◆ TASK INSTRUCTIONS ◆
Everything from the line with "cbn [captures] in Hrow. rewrite !(proj2" to the end of the data should be restated word for word, and nothing before it.
---
Lemma no_row path row :
  route_of (pattern <$> router.*1) path = None → row ∈ router → captures (pattern row.1) path = None.
Proof.
  intros Hr Hrow. destruct (captures (pattern row.1) path) as [l|] eqn:E; [|done].
  destruct (route_complete (pattern <$> router.*1) path (pattern row.1)) as [i Hi]; [|done|congruence].
  apply list_elem_of_fmap_2. by apply list_elem_of_fmap_2.
Qed.

Lemma no_static_row path : route_of (pattern <$> router.*1) path = None → static_row path = None.
Proof.
  intros Hr. unfold static_row. destruct (find_first _ router) as [row|] eqn:E; [|done]. exfalso.
  apply find_first_Some in E as [Hin Hp%bool_decide_eq_true]. pose proof (no_row path row Hr Hin) as Hn.
  pose proof rows_match as Hm. rewrite forallb_forall in Hm. specialize (Hm row). rewrite bool_decide_eq_true in Hm.
  destruct Hm as [l Hl]; [by apply list_elem_of_In|]. rewrite Hp in Hl. congruence.
Qed.

(** A path that no pattern matches. *)
Lemma dispatch_none path : route_of (pattern <$> router.*1) path = None → dispatch path = None.
Proof.
  intros Hr. pose proof (no_static_row path Hr) as Hs. pose proof (no_row path) as Hrow.
  destruct path as [|a [|b [|c [|u [|]]]]]; cbn [dispatch]; try done; try by rewrite Hs.
  - destruct (is_nil a) eqn:Ea; [done|]. destruct (is_nil b) eqn:Eb; [done|].
    specialize (Hrow ("/{prefix}/{code}"%string, [(GET, SublinkRedirect)]) Hr).
    cbn [fst] in Hrow. change (pattern "/{prefix}/{code}") with [Capture; Capture] in Hrow.
    cbn [captures] in Hrow. rewrite Ea, Eb in Hrow. cbn in Hrow.
    by specialize (Hrow (list_elem_of_lookup_2 router 25 _ eq_refl)).
  - case_decide as E; [|done]. injection E as -> -> ->. destruct (is_nil u) eqn:Eu; [done|].
    specialize (Hrow ("/api/v1/admin-users/{username}"%string, [(PUT, ChangeAdminPassword); (DELETE, DeleteAdminUser)]) Hr).
    cbn [fst] in Hrow.
    change (pattern "/api/v1/admin-users/{username}")
      with [Word (lit "api"); Word (lit "v1"); Word (lit "admin-users"); Capture] in Hrow.
    cbn [captures] in Hrow. rewrite !(proj2 (str_eqb_eq _ _) eq_refl), Eu in Hrow. cbn in Hrow.
    by specialize (Hrow (list_elem_of_lookup_2 router 14 _ eq_refl)).
Qed.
---
◆ WRITTEN ANSWER ◆
    cbn [captures] in Hrow. rewrite !(proj2 (str_eqb_eq _ _) eq_refl), Eu in Hrow. cbn in Hrow.
    by specialize (Hrow (list_elem_of_lookup_2 router 14 _ eq_refl)).
Qed.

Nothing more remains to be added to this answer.